▸ Your instructions: Would you write out all of the entries below, exactly as they stand?

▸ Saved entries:
(** ** What a host keeps *)

Section run.
Context {K : Type} `{!ConnectorHost K} `{!FloatFormat}.
Local Abbreviation R := (Runtime K).
Variables (pack_id : string) (token : CapabilityToken).
Variable connector_rate_limits : gmap string ProgrammaticConnectorRateLimit.
Variable connector_circuit_breakers : gmap string ConnectorCircuitBreakerPolicy.

(** An invariant [J] of the kernel that commands satisfying [P] keep, and a
    measure of it that a command increases by at most one. *)
Variables (P : ConnectorCommand -> Prop) (J : K -> Prop) (cost : K -> nat).
Hypothesis HJ : forall command k, P command -> J k ->
  J (host_execute_connector_core pack_id token (Some (cc_connector_name command)) command k).2.
Hypothesis Hcost : forall command k,
  cost (host_execute_connector_core pack_id token (Some (cc_connector_name command)) command k).2
    <= cost k + 1.

Definition keeps (r : R) : Prop := J (rt_kernel r).

Definition sent_count (r : R) : nat := cost (rt_kernel r).

(** A segment that does not touch the kernel. *)
Definition leaves_kernel {A} (m : M R A) : Prop := forall r, rt_kernel (m r).2 = rt_kernel r.

Lemma leaves_kernel_bind {A B} (m : M R A) (f : A -> M R B) :
  leaves_kernel m -> (forall a, leaves_kernel (f a)) -> leaves_kernel (bind m f).
Proof.
  intros Hm Hf r. unfold bind. specialize (Hm r). destruct (m r) as [[a|p] r']; simpl in *; [|done].
  by rewrite Hf.
Qed.

Lemma leaves_kernel_ret {A} (a : A) : leaves_kernel (ret a).
Proof. by intros r. Qed.

Lemma leaves_kernel_gets {A} (f : R -> A) : leaves_kernel (gets f).
Proof. by intros r. Qed.

Lemma leaves_kernel_now : leaves_kernel instant_now.
Proof. intros r. unfold instant_now. by destruct (rt_elapsed r). Qed.

Lemma leaves_kernel_modify (f : R -> R) :
  (forall r, rt_kernel (f r) = rt_kernel r) -> leaves_kernel (modify f).
Proof. intros Hf r. apply Hf. Qed.

(** A future that only runs such segments. *)
Fixpoint task_leaves {A} (t : task R A) : Prop :=
  match t with
  | TDone a => True
  | TStep m => forall r, rt_kernel (m r).2 = rt_kernel r /\
      match m r with (Returned t', _) => task_leaves t' | (Panicked _, _) => True end
  end.

Lemma task_leaves_lift {A} (m : M R A) : leaves_kernel m -> task_leaves (tlift m).
Proof.
  intros Hm r. specialize (Hm r). unfold bind. by destruct (m r) as [[a|p] r'].
Qed.

Lemma task_leaves_bind {A B} (t : task R A) (f : A -> task R B) :
  task_leaves t -> (forall a, task_leaves (f a)) -> task_leaves (tbind t f).
Proof.
  intros Ht Hf. induction t as [a|m IH] using task_ind'; simpl in *; [done|].
  intros r. destruct (Ht r) as [Hk Ht']. destruct (m r) as [[t'|p] r'] eqn:E; simpl in *; [|done].
  split; [done|]. by eapply IH.
Qed.

Lemma task_leaves_ok {A} (t : task R A) :
  task_leaves t -> task_ok (keeps) (fun _ => True) t.
Proof.
  induction t as [a|m IH] using task_ind'; simpl; [done|]. intros Ht r Hr.
  destruct (Ht r) as [Hk Ht'].
  assert (keeps (m r).2) as Hr' by (unfold keeps in *; by rewrite Hk).
  destruct (m r) as [[t'|p] r'] eqn:E; simpl in *; [|done]. split; [done|]. by eapply IH.
Qed.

▸ Final answer:
(** ** What a host keeps *)

Section run.
Context {K : Type} `{!ConnectorHost K} `{!FloatFormat}.
Local Abbreviation R := (Runtime K).
Variables (pack_id : string) (token : CapabilityToken).
Variable connector_rate_limits : gmap string ProgrammaticConnectorRateLimit.
Variable connector_circuit_breakers : gmap string ConnectorCircuitBreakerPolicy.

(** An invariant [J] of the kernel that commands satisfying [P] keep, and a
    measure of it that a command increases by at most one. *)
Variables (P : ConnectorCommand -> Prop) (J : K -> Prop) (cost : K -> nat).
Hypothesis HJ : forall command k, P command -> J k ->
  J (host_execute_connector_core pack_id token (Some (cc_connector_name command)) command k).2.
Hypothesis Hcost : forall command k,
  cost (host_execute_connector_core pack_id token (Some (cc_connector_name command)) command k).2
    <= cost k + 1.

Definition keeps (r : R) : Prop := J (rt_kernel r).

Definition sent_count (r : R) : nat := cost (rt_kernel r).

(** A segment that does not touch the kernel. *)
Definition leaves_kernel {A} (m : M R A) : Prop := forall r, rt_kernel (m r).2 = rt_kernel r.

Lemma leaves_kernel_bind {A B} (m : M R A) (f : A -> M R B) :
  leaves_kernel m -> (forall a, leaves_kernel (f a)) -> leaves_kernel (bind m f).
Proof.
  intros Hm Hf r. unfold bind. specialize (Hm r). destruct (m r) as [[a|p] r']; simpl in *; [|done].
  by rewrite Hf.
Qed.

Lemma leaves_kernel_ret {A} (a : A) : leaves_kernel (ret a).
Proof. by intros r. Qed.

Lemma leaves_kernel_gets {A} (f : R -> A) : leaves_kernel (gets f).
Proof. by intros r. Qed.

Lemma leaves_kernel_now : leaves_kernel instant_now.
Proof. intros r. unfold instant_now. by destruct (rt_elapsed r). Qed.

Lemma leaves_kernel_modify (f : R -> R) :
  (forall r, rt_kernel (f r) = rt_kernel r) -> leaves_kernel (modify f).
Proof. intros Hf r. apply Hf. Qed.

(** A future that only runs such segments. *)
Fixpoint task_leaves {A} (t : task R A) : Prop :=
  match t with
  | TDone a => True
  | TStep m => forall r, rt_kernel (m r).2 = rt_kernel r /\
      match m r with (Returned t', _) => task_leaves t' | (Panicked _, _) => True end
  end.

Lemma task_leaves_lift {A} (m : M R A) : leaves_kernel m -> task_leaves (tlift m).
Proof.
  intros Hm r. specialize (Hm r). unfold bind. by destruct (m r) as [[a|p] r'].
Qed.

Lemma task_leaves_bind {A B} (t : task R A) (f : A -> task R B) :
  task_leaves t -> (forall a, task_leaves (f a)) -> task_leaves (tbind t f).
Proof.
  intros Ht Hf. induction t as [a|m IH] using task_ind'; simpl in *; [done|].
  intros r. destruct (Ht r) as [Hk Ht']. destruct (m r) as [[t'|p] r'] eqn:E; simpl in *; [|done].
  split; [done|]. by eapply IH.
Qed.

Lemma task_leaves_ok {A} (t : task R A) :
  task_leaves t -> task_ok (keeps) (fun _ => True) t.
Proof.
  induction t as [a|m IH] using task_ind'; simpl; [done|]. intros Ht r Hr.
  destruct (Ht r) as [Hk Ht'].
  assert (keeps (m r).2) as Hr' by (unfold keeps in *; by rewrite Hk).
  destruct (m r) as [[t'|p] r'] eqn:E; simpl in *; [|done]. split; [done|]. by eapply IH.
Qed.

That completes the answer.